— ABOUT THIS EXERCISE —
Using the records below, give again exactly the lines from the line that contains "apply pres_bind; [apply _|apply clean_count|]." through the line that contains "revert a. induction bs", both ends included, and only those.

— THE RECORDS —

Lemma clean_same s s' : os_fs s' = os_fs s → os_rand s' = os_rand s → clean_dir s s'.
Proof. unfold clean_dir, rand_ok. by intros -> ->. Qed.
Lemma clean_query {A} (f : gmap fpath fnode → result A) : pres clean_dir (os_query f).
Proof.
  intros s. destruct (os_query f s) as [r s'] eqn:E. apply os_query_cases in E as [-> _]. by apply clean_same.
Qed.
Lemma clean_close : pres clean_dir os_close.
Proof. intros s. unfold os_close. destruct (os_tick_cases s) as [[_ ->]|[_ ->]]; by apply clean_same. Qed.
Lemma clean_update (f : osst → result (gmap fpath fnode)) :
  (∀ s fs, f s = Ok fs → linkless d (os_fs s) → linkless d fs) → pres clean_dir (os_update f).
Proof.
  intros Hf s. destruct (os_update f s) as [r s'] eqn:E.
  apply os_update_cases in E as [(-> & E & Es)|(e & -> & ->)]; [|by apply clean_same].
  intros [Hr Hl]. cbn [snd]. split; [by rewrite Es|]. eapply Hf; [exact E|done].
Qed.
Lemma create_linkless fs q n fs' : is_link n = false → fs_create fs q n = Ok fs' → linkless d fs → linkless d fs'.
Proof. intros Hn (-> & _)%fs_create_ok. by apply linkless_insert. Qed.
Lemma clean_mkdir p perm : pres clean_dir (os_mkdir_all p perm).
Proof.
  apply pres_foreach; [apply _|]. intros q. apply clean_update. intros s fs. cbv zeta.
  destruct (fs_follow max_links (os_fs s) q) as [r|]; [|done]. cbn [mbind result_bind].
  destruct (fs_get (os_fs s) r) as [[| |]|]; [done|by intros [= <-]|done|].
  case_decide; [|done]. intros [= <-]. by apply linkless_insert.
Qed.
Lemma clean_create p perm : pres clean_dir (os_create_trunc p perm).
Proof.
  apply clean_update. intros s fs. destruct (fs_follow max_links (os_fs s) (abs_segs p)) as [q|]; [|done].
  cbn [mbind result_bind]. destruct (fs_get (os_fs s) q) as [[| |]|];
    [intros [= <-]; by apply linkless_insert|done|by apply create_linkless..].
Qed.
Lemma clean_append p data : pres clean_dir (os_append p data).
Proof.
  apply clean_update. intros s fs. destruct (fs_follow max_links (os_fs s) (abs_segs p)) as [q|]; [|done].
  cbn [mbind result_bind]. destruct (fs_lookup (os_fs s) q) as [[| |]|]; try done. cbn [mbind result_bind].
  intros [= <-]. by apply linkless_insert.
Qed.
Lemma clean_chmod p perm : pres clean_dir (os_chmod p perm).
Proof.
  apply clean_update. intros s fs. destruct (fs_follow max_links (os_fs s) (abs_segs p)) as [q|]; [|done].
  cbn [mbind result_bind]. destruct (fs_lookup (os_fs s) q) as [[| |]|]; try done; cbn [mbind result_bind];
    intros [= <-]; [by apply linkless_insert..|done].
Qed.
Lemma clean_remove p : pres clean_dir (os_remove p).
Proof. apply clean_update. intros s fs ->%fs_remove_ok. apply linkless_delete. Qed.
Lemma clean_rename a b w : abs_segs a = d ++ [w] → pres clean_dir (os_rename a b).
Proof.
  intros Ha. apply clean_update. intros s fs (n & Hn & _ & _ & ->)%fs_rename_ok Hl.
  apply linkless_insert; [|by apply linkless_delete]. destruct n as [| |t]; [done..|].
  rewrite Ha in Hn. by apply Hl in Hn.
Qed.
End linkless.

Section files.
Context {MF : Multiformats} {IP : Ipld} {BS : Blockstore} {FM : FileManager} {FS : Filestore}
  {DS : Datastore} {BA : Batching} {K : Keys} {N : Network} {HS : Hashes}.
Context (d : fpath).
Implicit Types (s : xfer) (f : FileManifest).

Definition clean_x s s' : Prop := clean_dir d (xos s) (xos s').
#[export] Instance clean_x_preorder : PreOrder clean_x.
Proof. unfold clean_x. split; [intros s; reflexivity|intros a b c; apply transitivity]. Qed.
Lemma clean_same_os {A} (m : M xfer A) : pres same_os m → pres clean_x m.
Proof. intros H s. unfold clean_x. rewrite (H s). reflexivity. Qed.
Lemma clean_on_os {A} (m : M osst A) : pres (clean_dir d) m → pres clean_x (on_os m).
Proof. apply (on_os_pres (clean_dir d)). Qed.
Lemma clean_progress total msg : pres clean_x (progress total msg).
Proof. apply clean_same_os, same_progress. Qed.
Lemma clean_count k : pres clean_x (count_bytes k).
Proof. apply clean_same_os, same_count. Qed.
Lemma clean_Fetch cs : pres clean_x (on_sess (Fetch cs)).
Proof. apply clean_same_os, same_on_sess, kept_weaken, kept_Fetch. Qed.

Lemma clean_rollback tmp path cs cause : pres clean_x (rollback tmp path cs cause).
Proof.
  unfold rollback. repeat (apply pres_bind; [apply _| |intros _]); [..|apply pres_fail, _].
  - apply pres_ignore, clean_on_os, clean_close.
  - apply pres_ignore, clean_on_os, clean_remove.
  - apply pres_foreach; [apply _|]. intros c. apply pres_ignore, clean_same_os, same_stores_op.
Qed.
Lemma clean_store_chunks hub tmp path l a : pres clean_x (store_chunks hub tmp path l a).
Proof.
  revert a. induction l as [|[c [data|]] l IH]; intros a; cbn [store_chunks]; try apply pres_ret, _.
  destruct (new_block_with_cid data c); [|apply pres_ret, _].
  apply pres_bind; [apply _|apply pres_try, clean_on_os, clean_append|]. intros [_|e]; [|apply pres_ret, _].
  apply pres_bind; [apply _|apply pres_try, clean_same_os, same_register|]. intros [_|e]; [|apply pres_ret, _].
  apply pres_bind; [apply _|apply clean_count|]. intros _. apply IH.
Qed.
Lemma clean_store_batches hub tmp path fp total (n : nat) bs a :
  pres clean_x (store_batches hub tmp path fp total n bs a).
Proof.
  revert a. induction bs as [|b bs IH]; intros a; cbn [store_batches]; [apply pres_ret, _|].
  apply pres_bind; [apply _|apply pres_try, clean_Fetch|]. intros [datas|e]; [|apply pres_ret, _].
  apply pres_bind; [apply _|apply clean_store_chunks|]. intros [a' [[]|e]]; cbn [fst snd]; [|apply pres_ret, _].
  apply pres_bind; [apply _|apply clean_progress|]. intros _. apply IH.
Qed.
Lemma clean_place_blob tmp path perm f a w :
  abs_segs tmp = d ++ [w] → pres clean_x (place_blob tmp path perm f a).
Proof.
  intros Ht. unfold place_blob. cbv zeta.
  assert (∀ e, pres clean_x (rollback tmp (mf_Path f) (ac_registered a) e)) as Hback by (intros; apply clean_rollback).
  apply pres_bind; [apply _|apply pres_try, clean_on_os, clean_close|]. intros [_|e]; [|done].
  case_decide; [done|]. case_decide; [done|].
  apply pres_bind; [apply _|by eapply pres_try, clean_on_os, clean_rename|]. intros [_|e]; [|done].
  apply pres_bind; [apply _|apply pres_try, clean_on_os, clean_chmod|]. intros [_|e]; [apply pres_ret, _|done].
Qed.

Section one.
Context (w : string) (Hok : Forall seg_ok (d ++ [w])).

---

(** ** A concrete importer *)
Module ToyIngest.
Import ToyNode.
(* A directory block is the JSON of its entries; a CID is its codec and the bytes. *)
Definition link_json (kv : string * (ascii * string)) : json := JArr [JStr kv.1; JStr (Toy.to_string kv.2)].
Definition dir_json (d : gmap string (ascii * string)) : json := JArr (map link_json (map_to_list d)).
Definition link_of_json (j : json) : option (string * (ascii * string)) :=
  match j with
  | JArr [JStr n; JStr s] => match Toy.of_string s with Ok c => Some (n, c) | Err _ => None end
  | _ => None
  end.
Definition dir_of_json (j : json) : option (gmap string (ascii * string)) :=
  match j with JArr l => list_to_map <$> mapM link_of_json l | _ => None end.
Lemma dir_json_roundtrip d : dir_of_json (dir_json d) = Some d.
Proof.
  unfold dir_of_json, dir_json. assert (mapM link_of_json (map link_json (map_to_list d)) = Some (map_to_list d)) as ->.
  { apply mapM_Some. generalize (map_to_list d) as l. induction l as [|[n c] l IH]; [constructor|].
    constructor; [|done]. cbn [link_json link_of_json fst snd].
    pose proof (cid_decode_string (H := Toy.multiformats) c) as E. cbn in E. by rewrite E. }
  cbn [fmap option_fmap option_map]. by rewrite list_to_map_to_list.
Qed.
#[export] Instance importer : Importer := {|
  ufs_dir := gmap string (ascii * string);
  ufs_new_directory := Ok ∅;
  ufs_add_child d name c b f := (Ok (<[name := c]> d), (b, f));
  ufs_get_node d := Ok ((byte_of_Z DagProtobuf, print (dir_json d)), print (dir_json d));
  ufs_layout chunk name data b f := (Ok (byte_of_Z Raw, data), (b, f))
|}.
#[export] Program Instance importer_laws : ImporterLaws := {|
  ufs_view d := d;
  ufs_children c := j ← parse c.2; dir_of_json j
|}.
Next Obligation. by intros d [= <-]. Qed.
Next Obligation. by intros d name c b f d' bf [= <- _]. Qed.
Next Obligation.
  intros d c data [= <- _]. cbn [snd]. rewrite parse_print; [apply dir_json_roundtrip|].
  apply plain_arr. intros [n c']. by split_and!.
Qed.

— EXERCISE ANSWER —
  apply pres_bind; [apply _|apply clean_count|]. intros _. apply IH.
Qed.
Lemma clean_store_batches hub tmp path fp total (n : nat) bs a :
  pres clean_x (store_batches hub tmp path fp total n bs a).
Proof.
  revert a. induction bs as [|b bs IH]; intros a; cbn [store_batches]; [apply pres_ret, _|].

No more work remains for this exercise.